WATER PLEASURE merupakan salah satu human improvement terhadap ‘OBYEK AIR’ dalam bentuk aplikasi rekreatif yang akan memberikan efek kesenangan dan penghiburan (entertaining effect) kepada manusia yang menikmatinya.
Sejarah pemanfaatan Obyek Air sebagai sarana rekreasi telah dikenal manusia sejak dahulu kala. Dari artefak-artefak mesir kuno dijumpai litograf tentang para pangeran dan putri raja yang bermain air di tepi sungai Nil. Atau sisa-sisa situs arkeologis kolam-kolam bermain dari masa Yunani Purba. Termasuk situs Waterpark kuno dari era Kerajaan Judea yang dijumpai di Israel.
Di Indonesia WATER PLEASURE sebagaimana di mancanegara telah lama dikenal dan ada sejak masa yang lampau. Taman pemandian Tirta Empul di Bali diperkirakan dibangun sejak 960 M. Situs arkeologis kolam pemandian raja Majapahit di Candi Tikus, Trowulan Mojokerto dari abad ke-13. Dan tidak ketinggalan cagar budaya Taman Sari dari Kraton Yogyakarta yang dibangun sekitar abad ke-17.
Konsep WATER PLEASURE dapat diaplikasikan dengan pola NATURAL WATER PLEASURE, yang secara langsung memanfaatkan kondisi alamiah obyek air, tanpa memerlukan adanya rekayasa teknis apapun. Baik di laut maupun di darat (sungai, danau / situ).
Pola lainnya yaitu ENGINEERAL WATER PLEASURE, yaitu dengan melakukan rekayasa teknis pada obyek air yang dimanfaatkan. Antara lain dengan adanya treatment pada air, pengaturan sirkulasi, pola dan bentukan obyek hingga penambahan obyek-obyek buatan untuk mendukung fungsional wahana. WATER PARK adalah salah satu contohnya.
Dan menurut pendapat beberapa psikolog, permainan di air dapat merangsang kecerdasan. Anak-anak dapat merasakan pengalaman bermain air sekaligus mendapatkan pengetahuan yang menyenangkan. Medium air dapat membantu anak belajar mengenai substansi alam, yakni air.
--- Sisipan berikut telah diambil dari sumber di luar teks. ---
Record GrpcReplicationRpcClient := mkGrpcClient {
  gr_connections : gmap BrokerId string;
  gr_endpoints : gmap BrokerId BrokerEndpoint;
  gr_config : GrpcReplicationConfig;
  gr_rate_limiter : TokenBucket;
}.
Definition grpc_new (now : Z) (config : GrpcReplicationConfig) : GrpcReplicationRpcClient :=
  mkGrpcClient ∅ ∅ config (bucket_new now (f64_mul (f64_mul (f64_of_Z 50) (f64_of_Z 1024)) (f64_of_Z 1024))).
Definition with_connections (f : gmap BrokerId string → gmap BrokerId string) (c : GrpcReplicationRpcClient) : GrpcReplicationRpcClient :=
  mkGrpcClient (f (gr_connections c)) (gr_endpoints c) (gr_config c) (gr_rate_limiter c).
Definition with_limiter (b : TokenBucket) (c : GrpcReplicationRpcClient) : GrpcReplicationRpcClient :=
  mkGrpcClient (gr_connections c) (gr_endpoints c) (gr_config c) b.
Definition register_endpoint (endpoint : BrokerEndpoint) (c : GrpcReplicationRpcClient) : GrpcReplicationRpcClient :=
  mkGrpcClient (gr_connections c) (<[ep_broker_id endpoint := endpoint]> (gr_endpoints c)) (gr_config c) (gr_rate_limiter c).
Definition unregister_endpoint (broker_id : BrokerId) (c : GrpcReplicationRpcClient) : GrpcReplicationRpcClient :=
  mkGrpcClient (delete broker_id (gr_connections c)) (delete broker_id (gr_endpoints c)) (gr_config c) (gr_rate_limiter c).

(** The wait after attempt [n] *)
Fixpoint backoff (config : GrpcReplicationConfig) (n : nat) : Z :=
  match n with
  | O => gc_retry_backoff_initial config
  | S n => Z.min (backoff config n * 2) (gc_retry_backoff_max config)
  end.

(** *** The network between the brokers *)

(** What becomes of a call: the request or the answer is lost and the timeout
    fires, or the transport reports a status before or after the handler ran. *)
Inductive CallFault := Delivered | RequestLost | ResponseLost | BrokenBefore (s : Status) | BrokenAfter (s : Status).
(** Where a call waits *)
Inductive Await := AtConnect | AtCall | AtBackoff.

Record GrpcNet (L R : Type) := mkNet {
  gn_client : GrpcReplicationRpcClient;
  gn_services : gmap BrokerId (BrokerService L R);
  gn_hosts : gmap string BrokerId;      (* which broker listens at a URL *)
  gn_now : Z;
  gn_wakes : list (list Z);             (* when the limiter of the coming calls runs *)
  gn_connects : list bool;              (* whether the coming connection attempts succeed *)
  gn_faults : list CallFault;           (* what happens to the coming calls *)
}.
Arguments mkNet {L R}. Arguments gn_client {L R}. Arguments gn_services {L R}. Arguments gn_hosts {L R}. Arguments gn_now {L R}.
Arguments gn_wakes {L R}. Arguments gn_connects {L R}. Arguments gn_faults {L R}.
(* ===== verification/Upgrade.v ===== *)
(** * Rolling upgrades

    Model of [src/src/operations/upgrade.rs] with the types of
    [src/src/operations/mod.rs]: upgrades run in spawned tasks, one broker after
    the other, while calls start, inspect and roll back operations.  A task is
    a program counter over the sections between its awaits ([upgrade_step]),
    and tasks, calls, the clock and the brokers interleave in every way
    ([act]).  What is done to a broker is the trait [BrokerUpgradeOperations],
    a class here, with the simulation of the source as an instance; its calls
    are polled, so that a broker may take any time to answer or never do.
    Times are in milliseconds; texts of errors and reasons are values. *)

From S2P Require Import Prelude Types Scaling.
Local Open Scope Z_scope.

Inductive RollbackReason := UpgradeFailed (broker_id : string) (e : RustMqError) | ManualRequested | ManualOfCompleted.
Inductive UpgradeStatus :=
  | NotStarted
  | InProgress (started_at : Z) (current_broker : string) (completed_brokers remaining_brokers : list string)
  | Completed (completed_at : Z) (upgraded_brokers : list string)
  | Failed (error : RustMqError) (failed_at : Z) (failed_broker : string)
  | RolledBack (rolled_back_at : Z) (reason : RollbackReason).
Record UpgradeRequest := mkUpgrade {
  ur_operation_id : string;
  ur_target_version : string;
  ur_upgrade_velocity : Z;
  ur_health_check_timeout : Z;
  ur_rollback_on_failure : bool;
}.
Record OperationsConfig := mkOperations {
  oc_allow_runtime_config_updates : bool;
  oc_upgrade_velocity : Z;
  oc_graceful_shutdown_timeout_ms : Z;
}.

(** Each call is awaited without a timeout: it is polled until it answers, and
    [None] is a poll that finds no answer yet. *)
Class BrokerUpgradeOperations (W : Type) := {
  drain_broker : string → W → option (Result unit) * W;
  upgrade_broker : string → string → W → option (Result unit) * W;
  health_check_broker : string → W → option (Result bool) * W;
  restore_broker_traffic : string → W → option (Result unit) * W;
  get_broker_version : string → W → option (Result string) * W;
}.
#[global] Hint Mode BrokerUpgradeOperations ! : typeclass_instances.

(** [MockBrokerUpgradeOperations] *)
Record MockBrokerUpgradeOperations := mkMock { mo_broker_versions : gmap string string; mo_drained_brokers : list string }.
Definition mock_new : MockBrokerUpgradeOperations := mkMock ∅ [].
#[export] Instance mock_operations : BrokerUpgradeOperations MockBrokerUpgradeOperations := {
  drain_broker id w := (Some (Ok tt), mkMock (mo_broker_versions w) (mo_drained_brokers w ++ [id]));
  upgrade_broker id version w := (Some (Ok tt), mkMock (<[id := version]> (mo_broker_versions w)) (mo_drained_brokers w));
  health_check_broker id w := (Some (Ok (bool_decide (is_Some (mo_broker_versions w !! id)))), w);
  restore_broker_traffic id w := (Some (Ok tt), mkMock (mo_broker_versions w) (filter (λ d, d ≠ id) (mo_drained_brokers w)));
  get_broker_version id w := (Some (ok_or (mo_broker_versions w !! id) Storage), w);
}.

Record RollingUpgradeManagerImpl := mkUpgrades {
  um_config : OperationsConfig;
  um_active_upgrades : gmap string UpgradeStatus;
  um_broker_list : list BrokerLoad;
}.
Definition upgrades_new (config : OperationsConfig) (brokers : list BrokerLoad) : RollingUpgradeManagerImpl := mkUpgrades config ∅ brokers.
Definition set_status (id : string) (status : UpgradeStatus) (m : RollingUpgradeManagerImpl) : RollingUpgradeManagerImpl :=
  mkUpgrades (um_config m) (<[id := status]> (um_active_upgrades m)) (um_broker_list m).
Jika tidak diakrabkan dengan kegiatan alam terbuka dan hanya bermain di dalam ruangan dan tidak berkeringat, justru akan menghambat proses kecerdasan anak.
“Aktivitas outdoor seperti berenang dapat melatih kecerdasan motorik. Kinestetik otot-otot dan persendian anak menjadi kuat dan tungkai anak kukuh, badan tinggi dan sehat, serta tidak rapuh. Anak yang sering sakit berarti kecerdasan kinestetiknya buruk dan kondisi badannya tidak baik,” Tika Bisono, Psikolog (Media Indonesia, 30 April 2010).